Mata mereka melotot melihat Yu Jie yang saat ini malas-malasan bersandar di kursi santai milik Dewa Tinggi.


Sementara Sang Dewa itu sedang sibuk membaca laporan para Dewa dan Dewinya.


Sesekali matanya melirik Yu Jie yang sesekali menguap.


"Tidurlah jika kamu mengantuk. Ucap Heng Yuze.


Membuat para Dewa pengawal kembali melotot.


Gadis itu kesini untuk menjadi pelayan, sama seperti mereka. Bukan untuk tidur.


Bahkan mereka juga melayani gadis itu.


Mereka sedikit tidak terima.


"Kamarku dimana..Tanya Yu Jie dengan raut wajah tak berdosanya.
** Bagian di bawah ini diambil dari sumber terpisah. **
(* ===== verification/WinRing.v ===== *)
(** * Devices, rings and fences of the Windows backend (src/framelink_win.cpp)

    The device, the allocation of the ring, the adoption of external textures,
    the fence pair and the hand-over to a producer process. *)
From S2P Require Import Prelude Api Kernel Windows Wire Ipc WinIpc WinState WinImage.
From S2P Require Ledger.

Section Ring.
Context `{W : Windows}.
Implicit Types (c : flChannel).

Definition new_image : M Z := ask w_new.

(** [createDevice(luid, luidValid)]; 0 is null. *)
Definition createDevice (luid : list Z) (luidValid : bool) : M Z :=
  let! factory := ask w_adapters in
  match factory with
  | None => ret 0
  | Some adapters =>
    let pick := List.find (fun a => negb luidValid || bool_decide (a.2 = luid)) adapters in
    ask (fun t => w_createDevice t (match pick with Some a => a.1 | None => 0 end))
  end.

Definition finishDeviceSetup c : M (bool * flChannel) :=
  let! ctx := ask (fun t => w_context4 t (ch_device c)) in
  let c := set_ctx c ctx in
  return_if! negb (truthy ctx) with ret (false, c) ;;
  let! e := handle_created (ask w_createEvent) in
  ret (truthy e, set_waitEvent c e).

(** One slot of [allocateRing]; [inr] is [return false]. *)
Definition allocateOne (w h : Z) (_ : nat) c : M (flChannel + flChannel) :=
  let! a := new_image in
  let! tex := ask (fun t => w_createTexture t (ringDesc w h (info_format (ch_info c)))) in
  return_if! negb (truthy tex) with (effect (EFree a) ;; ret (inr c)) ;;
  let! shared := handle_created (ask (fun t => w_shareTexture t tex)) in
  return_if! negb (truthy shared) with (effect (EFree a) ;; ret (inr c)) ;;
  let img := set_shared (set_tex newImage tex) shared in
  ret (inl (set_slotReadyValue (set_images c (ch_images c ++ [(a, img)])) (ch_slotReadyValue c ++ [0]))).

Definition allocateRing c (w h : Z) (poolSize : nat) : M (bool * flChannel) :=
  let! dev5 := ask (fun t => w_device5 t (ch_device c)) in
  return_if! negb dev5 with ret (false, c) ;;
  let! r := mloop (seq 0 poolSize) (allocateOne w h) c in
  ret (match r with inl c => (true, c) | inr c => (false, c) end).

(** The format and size test of [adoptRing]. *)
Definition adoptable c (d : TextureDesc) : bool :=
  (td_Width d =? info_width (ch_info c)) && (td_Height d =? info_height (ch_info c))
  && (td_Format d =? dxgiFormat (info_format (ch_info c)))
  && (td_ArraySize d =? 1) && (td_MipLevels d =? 1) && (td_SampleCount d =? 1)
  && has_flag (td_MiscFlags d) D3D11_RESOURCE_MISC_SHARED_NTHANDLE
  && (negb (has_flag (ch_flags c) FL_GPU_RENDER) || has_flag (td_BindFlags d) D3D11_BIND_RENDER_TARGET).

(** One slot of [adoptRing]; [inr] is its failing return. *)
Definition adoptOne (compare : Z -> Z -> bool) (handles : list Z) (i : nat) c
  : M (flChannel + flResult * flChannel) :=
  let h := nth i handles 0 in
  return_if! negb (truthy h) || (h =? INVALID_HANDLE_VALUE) with ret (inr (FL_INVALID, c)) ;;
  return_if! existsb (fun j => compare h (nth j handles 0)) (seq 0 i) with ret (inr (FL_INVALID, c)) ;;
  let! a := new_image in
  let push img c := set_images c (ch_images c ++ [(a, img)]) in
  let! shared := handle_created (ask (fun t => w_duplicate t h)) in
  return_if! negb (truthy shared) with ret (inr (FL_INVALID, push newImage c)) ;;
  let img := set_shared newImage shared in
  let! tex := ask (fun t => w_openTexture t shared) in
  return_if! negb (truthy tex) with ret (inr (FL_ADAPTER_MISMATCH, push img c)) ;;
  let c := push (set_tex img tex) c in
  return_if! negb (adoptable c (w_desc tex)) with ret (inr (FL_FORMAT_UNSUPPORTED, c)) ;;
  ret (inl (set_slotReadyValue c (ch_slotReadyValue c ++ [0]))).

Definition adoptRing c (handles : list Z) (count : nat) : M (flResult * flChannel) :=
  match w_compareHandles with
  | None => ret (FL_FORMAT_UNSUPPORTED, c)
  | Some compare =>
    let! dev1 := ask (fun t => w_device1 t (ch_device c)) in
    return_if! negb dev1 with ret (FL_INTERNAL, c) ;;
    let! r := mloop (seq 0 count) (adoptOne compare handles) c in
    ret (match r with inl c => (FL_OK, c) | inr e => e end)
  end.

(** [resetSync]: the fences are replaced ... *)
Definition createFences c : M (bool * flChannel) :=
  closeHandle_valid (ch_readyShared c) ;;
  closeHandle_valid (ch_consumedShared c) ;;
  let c := set_consumedFence (set_readyFence (set_consumedShared (set_readyShared c 0) 0) 0) 0 in
  let! ready := ask w_createFence in
  let c := set_readyFence c ready in
  return_if! negb (truthy ready) with ret (false, c) ;;
  let! consumed := ask w_createFence in
  let c := set_consumedFence c consumed in
  return_if! negb (truthy consumed) with ret (false, c) ;;
  let! readyShared := handle_created (ask (fun t => w_shareFence t ready)) in
  let c := set_readyShared c readyShared in
  return_if! negb (truthy readyShared) with ret (false, c) ;;
  let! consumedShared := handle_created (ask (fun t => w_shareFence t consumed)) in
  ret (truthy consumedShared, set_consumedShared c consumedShared).

(** ... and the counters start over. *)
Definition resetCounters c : flChannel :=
  let c := set_slotReadyValue c (map (fun _ => 0) (ch_slotReadyValue c)) in
  let c := set_readyValue (set_consumedValue c 0) 0 in
  let c := set_hasPending c false in
  let c := set_heldReady (set_readers c (Ledger.resetEpoch (ch_readers c))) 0 in
  bump_generation c.

Definition resetSync c : M (bool * flChannel) :=
  let! dev5 := ask (fun t => w_device5 t (ch_device c)) in
  return_if! negb dev5 with ret (false, c) ;;
  let! (ok, c) := createFences c in
  return_if! negb ok with ret (false, c) ;;
  effect EFlush ;;
  ret (true, resetCounters c).

(** Duplicate [h] into the producer; 0 when it failed. *)
Definition duplicateInto (proc h : Z) : M Z :=
  let! dup := ask (fun t => w_duplicateInto t proc h) in
  (if truthy dup then effect (EPeerHandle proc dup) else ret tt) ;; ret dup.

(** The loop over the images: [ok] and the texture handles so far. *)
Definition duplicateTextures c (proc : Z) : M (bool * list Z) :=
  mfold (ch_images c) (fun '(_, img) '(ok, textures) =>
    if (ok : bool) then let! dup := duplicateInto proc (im_shared img) in
                        ret (truthy dup, textures ++ [dup])
    else ret (ok, textures)) (true, []).

(** [ok && DuplicateHandle(..., &dup, ...)] *)
Definition duplicateIf (ok : bool) (proc h : Z) : M (bool * Z) :=
  if ok then let! dup := duplicateInto proc h in ret (truthy dup, dup) else ret (false, 0).

Definition handOverRing c (link : Channel) (peerPid : Z) : M (bool * Channel) :=
  let! proc := handle_created (ask (fun t => w_openProcess t peerPid)) in
  return_if! negb (truthy proc) with ret (false, link) ;;
  let! (ok, textures) := duplicateTextures c proc in
  let! (ok, ready) := duplicateIf ok proc (ch_readyShared c) in
  let! (ok, consumed) := duplicateIf ok proc (ch_consumedShared c) in
  closeHandle proc ;;
  return_if! negb ok with ret (false, link) ;;
  let i := ch_info c in
  let z n := replicate n 0 in
  win_send link MsgType.RingDesc
    (encode (mkRingDesc (info_width i) (info_height i) (info_format i) (imageCount c)
       (info_generation i) (textures ++ z (16 - length textures)%nat) ready consumed
       (z 16%nat) (z 16%nat) 0 0 0 (z 16%nat) (z 64%nat) (z 64%nat))).
End Ring.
Membuat keempat Dewa pengawal itu menahan kesal.


"Ayolah..Aku akan mengantarmu ke kamarmu.


Heng Yuze berdiri dari kursi kebesarannya.


Yu Jie mengikuti Sang Maha Besar itu.


Para pengawal yang ikut dari belakang. Sejak tadi sudah menggerutu. Mereka ingin protes, tetapi nyali mereka tidak sebesar itu.


Heng Yuze membawa Yu Jie kekamarnya, lebih tepatnya kamar itu sudah di bagi dua.


Kamar itu begitu luas dan indah..Disamping kamar itu ada taman yang luas dan hamparan hijau. Kolam yang mengalir begitu jernih.


keempat Dewa pengawal itu, melongo tak percaya, bisa-bisanya Sang Dewa Tinggi Putra Mahkota mengijinkan gadis itu memasuki kamar pribadinya.